Lagi dan lagi, Dimas kembali terkejut. Bahkan lebih terkejut daripada mengetahui jika sesuatu yang ia kira boneka adalah manusia.
"Di-di sa-sana, Pak." Dimas menjawab sambil terbata-bata. Ia lebih takut sang atasan berkata dengan nada bersahabat.
"Ayo, Kak. Antar kami pulang." Hiro tersenyum sambil matanya menyipit.
"Ba-baik, Pak." Dimas bergidik ngeri. Ia langsung naik ke atas motor dengan barang bawaan sang atasan berada di depannya. Hiro dan Alan juga naik ke atas motor.
"Itu apa?" tanya Alan saat mereka sudah berada di jalan menuju apartemen.
"Bunga," jawab Hiro.
"Unga." Alan mengikuti jawaban sang papa.

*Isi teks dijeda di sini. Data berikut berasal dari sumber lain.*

(* ===== verification/Prelude.v ===== *)
(** * A verification of the runtime collector

    The collector (C++ code under src/collector/collector/lib) watches the
    containers of a host.  It learns of network connections and listening
    endpoints in two ways: events of the kernel, and periodic scrapes of /proc.
    Both feed one connection tracker.  A notifier thread takes normalized snapshots
    of the tracker, computes what changed since the last report and sends the
    difference over a gRPC stream, on which it also receives the networks and
    public addresses of the cluster.  Process events of the kernel, and the
    processes that already run, become messages of a second stream.  A thread
    watches the configuration file and replaces the runtime configuration that the
    others read.  This library models these paths from end to end, together with
    the value types, containers and utilities they stand on, the configuration at
    start-up and the start-up checks of the host.

    ** Files

    - [Prelude]: machine integers (a w-bit integer is a [Z] with its wrap-around
      written out), bit notations, tactics, shared lemmas.
    - [HostOrder]: byte order and memory.  A word is stored and loaded in the order
      of the host, a class parameter; every theorem holds for both orders.
    - [UMap]: [UnorderedMap]/[UnorderedSet] (Hash.h, Containers.h) as association
      lists in iteration order, for any key equality.  The class [KeyEquiv] is
      what the containers ask of a key; [Connection] and [CollectorStats] provide
      its instances.
    - [NetAddress]: [Address] and [IPNet] (NetworkConnection.h, .cpp).
    - [NRadix]: the radix tree of networks (NRadix.h, .cpp).
    - [Connection]: endpoints, connections, their equalities and hashes.
    - [ConnStatus], [Delta]: the 64-bit status word and the delta computations of
      ConnTracker.h, with and without afterglow.
    - [RateLimit], [CollectorStats], [ExternalIPs]: the limiters, the metrics
      singleton, the External-IPs setting.
    - [ConnTracker]: the tracker (ConnTracker.h, .cpp); its state is the record
      [ConnectionTracker], one function per method.
    - [Notifier]: NetworkStatusNotifier.h, .cpp: messages in both directions and
      the reporting loop, as a run over events (scrapes, control messages,
      connection events of other threads).
    - [CStrings], [Utility]: the string functions of the C and C++ libraries that
      the code uses, and Utility.cpp.
    - [Procfs]: ProcfsScraper.cpp over a snapshot of /proc.
    - [Duplex]: the stream client of DuplexGRPC.h, as a state machine over the
      completions of the gRPC queue.
    - [Signals]: EventNames, EventMap and NetworkSignalHandler.cpp.
    - [Host]: HostInfo and HostHeuristics.
    - [SignalClient]: SignalServiceClient.cpp; the thread that establishes the
      stream and the one that pushes signals are interleaved step by step.
    - [ProcessSignals]: the inspector's threads and events, ProcessSignalFormatter
      and ProcessSignalHandler.
    - [ProcessStore]: Process.cpp; shared objects with their references, the weak
      cache with its unlocked accesses and the callbacks of the inspector as a machine.
    - [Inspector]: system-inspector/Service.cpp (event loop, filters, dispatch,
      refresh, requests for processes) and the self checks.
    - [Floats], [NetParse]: floating point and numbers in text as the library of
      the language has them; [Address::parse] and [IPNet::parse].
    - [OptList], [OptParse]: the option parser (optionparser.h).  Options are nodes
      on a heap, in circular lists whose ends are tagged pointers; the parser
      walks and reorders the argument vector and calls an action per option.
      [OptRef] holds a reference parser by recursion on the arguments and the
      proof that the loops implement it, [OptStore] what is stored where.
    - [OptWrap], [OptUsage]: the printing of the usage text (same source): the line
      wrapper with its ring buffer, and the iterator over the parts of a table.
    - [CollectorConfig], [CollectorArgs]: EnvVar.h, CollectorConfig.cpp, the checks
      of GRPC.cpp, the log levels, and the command line with its table of options,
      on top of the option parser.
    - [ConfigYaml], [Inotify], [ConfigLoader]: the parser from YAML documents to
      protobuf messages, the inotify wrapper with its buffer, and the thread that
      reloads the configuration (ConfigLoader.cpp, Inotify.cpp).
    - [Http]: the handlers of the HTTP endpoints (NetworkStatusInspector.cpp,
      LogLevel.cpp, GetStatus.cpp and others), from requests to documents.
    - [CMemory], [UdpServer], [UdpClient]: a memory of C blocks, and the two UDP
      programs of the integration tests on it.
    - [Nats]: NatsSignalServiceClient.cpp and the library of src/collector-nats.
    - [Logging]: Logging.h, .cpp: headers, throttling, the termination log.
    - [Threads]: StoppableThread; its pause against [Stop] as a machine.
    - [Setup]: what the inspector's constructor and the driver ask of libsinsp
      (system-inspector/Service.cpp, KernelDriver.h), and Diagnostics.h.
    - [CollectorService]: CollectorService.cpp and collector.cpp, from the command
      line to the end of the process.
    - [NotifierRun]: the notifier's thread over its streams and against [Stop]
      (NetworkStatusNotifier.cpp, NetworkConnectionInfoServiceComm.cpp).  The class
      [DuplexWriter] is what its loop asks of a stream.
    - [StatsExport]: CollectorStatsExporter.cpp, CollectorConnectionStats.h, and the
      statistics that the notifier reports.
    - [Profile]: ProfilerHandler.cpp and Profiler.h.
    - [Resources]: the handles and decompression of FileSystem.h, ProtoAllocator.h.
    - [Abort]: AbortHandler.cpp.
    - [SelfCheckProgram]: self-checks.cpp.
    - [Print]: the stream operators of networks and connections, and connscrape.cpp.
    - [Extractor]: system-inspector/EventExtractor, ContainerEngine.h.

    Each file puts its definitions first, under the names of the source.  A method
    that changes its object takes and returns the record; a failure is an option,
    a flag as in the code, or an error of a sum type.  Locks guard whole methods,
    so that a method is one step; where threads meet between methods, the steps are
    a relation.  What the other files would only log is left out.

    ** What is proved

    - Deltas ([Delta]): the receiver that applies the plain deltas has exactly the
      active connections open; with afterglow, exactly those active now or active
      less than the afterglow period ago.  [Notifier] lifts this to its loop, with
      changes of the External-IPs setting, as long as the clock does not go back and
      closed connections come back under other names.
    - Radix tree ([NRadix]): [Insert] refines a finite map on bit strings, [Find]
      returns the longest containing network, the subset test is exact, all for
      trees of one address family; a counterexample shows what mixed trees do.
    - Addresses ([NetAddress]): [Contains] is agreement on a bit prefix, [IsPublic]
      is the complement of the private ranges and agrees with the mapping to IPv6.
    - Tracker ([ConnTracker]): [Update], [FetchConnState], normalization, filters
      and closing do exactly what their contracts say; activity times never go
      back.
    - Limits ([RateLimit], [Notifier]): token buckets never exceed their rate, the
      per-container limit is exact and never drops a close.
    - Wire and text formats ([Notifier], [Procfs], [Utility]): networks survive
      the wire, kernel endpoints and command lines are parsed back, base64 decodes
      its encoding, container ids and UTF-8 repair are exact.
    - Scrapes ([Procfs]): whatever a scrape reports comes from an open socket of a
      live container process and from the tables of its namespace.
    - Stream client ([Duplex]): on every behaviour of the stream three usage rules of
      gRPC are kept (one outstanding operation of a kind, nothing after Finish or
      after the queue's shutdown), and a write succeeds only if the stream completed
      it; that a write behind WritesDone is not refused is proved too.
    - Events and host ([Signals], [Host]): a network event acts by its name and
      direction; the start-up checks accept exactly the supported hosts.
    - Signals ([SignalClient], [ProcessSignals], [Inspector]): in every
      interleaving the writer is only used while the stream is active, and a
      wake-up can be lost; every process event is counted as exactly one outcome;
      the lineage equals a reference; events are given to the subscribed handlers in
      order up to one that is finished, and the loop keeps the reporting handlers.
    - Processes ([ProcessStore]): one process per pid in every interleaving in which
      fetches and destructors do not overlap, the only way a callback can meet a
      destroyed process, and what overlapping fetches do.
    - Command line ([OptRef], [OptStore], [OptWrap], [OptUsage], [CollectorArgs]): the
      parser is equivalent to the reference, its reordering is a stable partition,
      the arrays it sizes itself are never left, the lists hold the options in
      order; the usage text is printed for every table and width, wrapped without
      loss; and a command line has the documented outcome.
    - Configuration ([CollectorConfig], [CollectorArgs], [NetParse]): what start-up
      accepts is well formed; buffer sizes, rates and periods are bounded or exact
      in spite of floating point, within stated ranges; networks in text mean their prefixes.
    - Reloading ([ConfigYaml], [Inotify], [ConfigLoader]): a message holds what the
      document says, the parser returns except for one kind of field, no event is
      lost or changed by the buffer, and the active configuration is always one that was on disk in full.
    - Introspection ([Http]): the network state that is shown is the tracker's
      snapshot, and showing it changes nothing; a session with the profiler answers
      with the latest heap profile ([Profile]).
    - Start-up and shut-down ([CollectorService], [Threads], [Setup]): what a command
      line leads to, with every way the process can end; which system calls are traced;
      after any run the service is taken down in order, and what happens when a thread
      had no pipe or a part does not end.
    - The notifier's thread ([NotifierRun]): every stream starts from nothing on a
      context of its own and reports the events of its turn, and [Stop] returns once its cancellation reached the stream;
      that it can miss it, and that without a channel it never returns, is proved too.
    - Statistics ([StatsExport]): the exact value of every gauge that a turn sets;
      rates cover exactly the reports a second apart.
    - NATS and logging ([Nats], [Logging]): sessions of calls one after the other own
      their connection, and how a push races with a stop; throttled messages are
      counted.
    - Resources ([Resources], [CMemory], [UdpServer], [UdpClient], [Abort]): nothing
      is closed or freed twice or leaked, no access leaves its block (for IPv4 senders
      and counts that do not overflow), files are decompressed in full, and the abort handler stays in its buffer.
    - Printing and extraction ([Print], [Extractor]): printed networks are parsed
      back; fields of events are what libsinsp stored, while the checks are there.

    ** Parameters, bounds and fuel

    The byte order, the signedness of [char], [std::hash], utf8_range's
    validity span, the tables of libscap, the inspector's events and threads, the
    file system, the environment, getaddrinfo, YAML scalars, JSON documents, what
    a machine makes of undefined conversions, the place of arrays on the stack, the
    clock, the results of the gRPC completion queue, the NATS library, the allocator
    and the system calls of the C programs, the reads of zlib, the profiler, the
    dynamic linker, [inet_ntop] and the filter checks of libsinsp are parameters or
    inputs.  The registry of Prometheus is a map from a family and labels to a value.
    Recursion is structural except in [Utility] ([split_loop],
    [sanitize_loop]: fuel is the length of the string, which bounds the loop),
    [NRadix] ([insert_walk], [insert_build], [find_loop]: fuel 129, one more
    than the bits of an address, which bound the depth of the tree) and the option
    parser: walks along a list have the size of the heap, the loops of the parser
    the lengths of the vector and of the argument, a flush sixteen steps for its
    fifteen lines, a table the number of its rows and parts, and the search for a
    layout ten thousand widths, and [Decompress] ([Resources]) one step per 8192
    bytes; that each is enough is part of the theorems.  Loops that
    run until a thread is stopped are runs over the list of what happens to them,
    of any length.  Calls that wait on the completion queue give [None], and steps
    that block [Blocked], while they wait; an exception that nothing catches and an
    undefined access are [Crash] or an error.

    ** Not modelled

    The texts of log messages outside [Logging], the measuring of durations by the
    metrics, the quantiles of Prometheus, credentials and factories that only call
    gRPC, conversions of deadlines, accessors and declarations, the text of a whole
    configuration, starting the self-check process, the perf_event_open and BPF
    programs of the integration tests, which are calls of the kernel, and the Go
    services of the repository, which are other programs.

    This file holds the shared notations, tactics and lemmas. *)

From Stdlib Require Export ZArith Lia Bool.
From stdpp Require Export base tactics option list numbers strings.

"Gimana perusahaan?" tanya Hiro. Dia merasa bersalah karena meninggalkan perusahaan beberapa hari. Ia tidak takut perusahaan kacau karena masih ada Agam, Lp, Zero dan Yu. Hanya saja Hiro merasa tidak enak hati membuat pekerjaan yang lain terganggu.
"Aman, Pak. Tapi-"
"Tapi apa?"
"Pak Yu marah-marah karena Bapak menghilang begitu saja."
"Pak Agam gimana?"
"Tidak ada komentar. Dia menggantikan Bapak meeting dua hari yang lalu."
Hiro bernafas lega.
"Oh ya Pak, Boleh saya bertanya?" Dimas tidak ingin langsung bertanya. Ia takut kena omel lagi.
"Hm."
"Kenapa Bapak nyuruh jemput pakai motor?"
"Tidak apa-apa."
Dimas tidak lagi berkomentar.
Beberapa menit kemudian, motor berhenti di depan gedung apartemen. "Kamu bisa langsung ke perusahaan."
"Baik, Pak."
Dimas ingin segera pergi, tapi Hiro memanggilnya kembali. "Kenapa, Pak?"
"Jangan katakan pada siapapun soal ini."
"Soal Bapak baru kembali?" Kalau itu semua orang di perusahaan sudah ta-"
"Bukan itu," potong Hiro langsung.
"Soal ini," lanjut Hiro sambil menunjuk Alan.
Dimas menyengir. "Bapak hamili siapa?"